Sorting strings is a necessary feature if you want to display text data, and sooner or later you will, as I did. Here is what I found about it.
ASCII? OK, simple enough. With more characters? You're using UTF-8, aren't you? Lucky you! UTF-8 can be lexically sorted byte by byte! (^_^)/
But what if you want to be as fast as possible, e.g. in a profiler? Sorting numbers is done fast with radix-sort, 8bit at a time, or maybe 11. Strings are array of bytes. Yes! We can apply a radix-sort with an arbitrary amount of 8bit blocks!
If you're sorting your data by multiple keys you need your sorting to be stable. Radix-sort can be made stable with the help of some memory.
In the details
Radix-sort is not so good per se with low cardinality arrays. But insertion-sort is! So, let's run some tests and discover the turn point and let's put together our radix-insertion-sort à la Frankenstein!
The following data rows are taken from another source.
Lemma inlined_deletions_decoded n t db (drows frows : list row) (deletes : list DucklakeInlinedDelete)
    (files : list DucklakeDataFile) :
  drows ≡ₚ List.filter (deleted_before n) (rows_of db (DucklakeInlinedDelete_table_name t)) ->
  frows ≡ₚ visible_of DucklakeDataFile n t db ->
  Forall2 (fun r e => from_row r = Some e) drows deletes ->
  Forall2 (fun r e => from_row r = Some e) frows files ->
  inlined_deletions n t db =
  zsum ((fun f => Z.of_nat (length (List.filter (fun d =>
    bool_decide (DucklakeInlinedDelete.file_id d = DucklakeDataFile.data_file_id f)) deletes))) <$> files).
Proof.
  intros Hd Hf Hdeletes Hfiles. unfold inlined_deletions.
  transitivity (zsum ((fun f => zsum ((fun _ => 1%Z) <$> List.filter (fun d =>
      bool_decide (DucklakeInlinedDelete.file_id d = DucklakeDataFile.data_file_id f)) deletes)) <$> files));
    [|f_equal; apply list_fmap_ext; intros i f _; apply zsum_length].
  rewrite (zsum_pairs (fun d f => bool_decide (DucklakeInlinedDelete.file_id d = DucklakeDataFile.data_file_id f))).
  etransitivity; [apply zsum_perm, fmap_Permutation; symmetry; exact Hd|].
  apply zsum_Forall2. eapply Forall2_impl; [exact Hdeletes|]. intros r d Hr%decoded_inlined_delete.
  rewrite Z.mul_1_l.
  rewrite <-(matching_decoded "file_id" frows files d DucklakeInlinedDelete.file_id r Hfiles Hr).
  unfold matching. by rewrite Hf.
Qed.

Lemma own_table {E} `{!Entity E} (table_id : E -> Z) n id db rows (l : list E) :
  (forall r e, from_row r = Some e -> field "table_id" r = SInt (table_id e)) ->
  Tx.decode_rows rows = Ok l -> rows ≡ₚ visible_of E n id db ->
  forall x, x ∈ visible_of E n id db -> field "table_id" x = SInt id.
Proof.
  intros Hid Hl Hp x Hx. pose proof Hx as Hx'. rewrite <-Hp in Hx'.
  destruct (decoded_in _ _ _ Hl Hx') as (e & He%Hid & _).
  apply elem_of_filter_bool in Hx as [Hx _]. apply elem_of_filter_bool in Hx as [_ Hof]. unfold of_id in Hof.
  rewrite He, sql_eq_int in *. by apply Z.eqb_eq in Hof as ->.
Qed.

Lemma fetched_deletes t n db ideletes :
  (forall e, select (DucklakeInlinedDelete_table_name t) any_row db = Err e ->
    is_table_not_found_error e = true -> db !! DucklakeInlinedDelete_table_name t = None) ->
  Scan.fetch_inlined_deletes t n db = Ok ideletes ->
  exists rows, rows ≡ₚ List.filter (deleted_before n) (rows_of db (DucklakeInlinedDelete_table_name t)) /\
    Tx.decode_rows rows = Ok ideletes.
Proof.
  intros Hmissing. unfold Scan.fetch_inlined_deletes, Scan.build_inlined_deletes_query.
  destruct (select _ _ _) as [rows|e|] eqn:Hs; cbn [fmap outcome_fmap]; [|destruct (is_table_not_found_error e) eqn:He; [|done]|done].
  - apply select_all_of in Hs as [_ Hp]. intros Hd. exists (List.filter (deleted_before n) rows).
    split; [by rewrite Hp|done].
  - intros [= <-]. exists []. split; [|done]. unfold rows_of. by rewrite (Hmissing e eq_refl He).
Qed.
It seems to be around 150 elements.
And here we can admire the fabulous prodige!
Notes on the tests
- All the graphs have:
- on the Y axis time in ns unit;
- on the X axis the sorted strings count.
- I have generated the strings with a xorshift128plus, byte by byte, so they are not UTF-8 correct. Real cases would have UTF-8 correct strings, so a different distribution on the radix buckets.
- The strings have a random byte length between 5 and 1023 and are null terminated.
- I have not timed the copying of data into the arrays, nor the length computing, together with the sorting call.
- The graphed times are the minimum obtained through 16 tries, on the same data.
- The strings are generated once, at the beginning, so all the calls are on the same data.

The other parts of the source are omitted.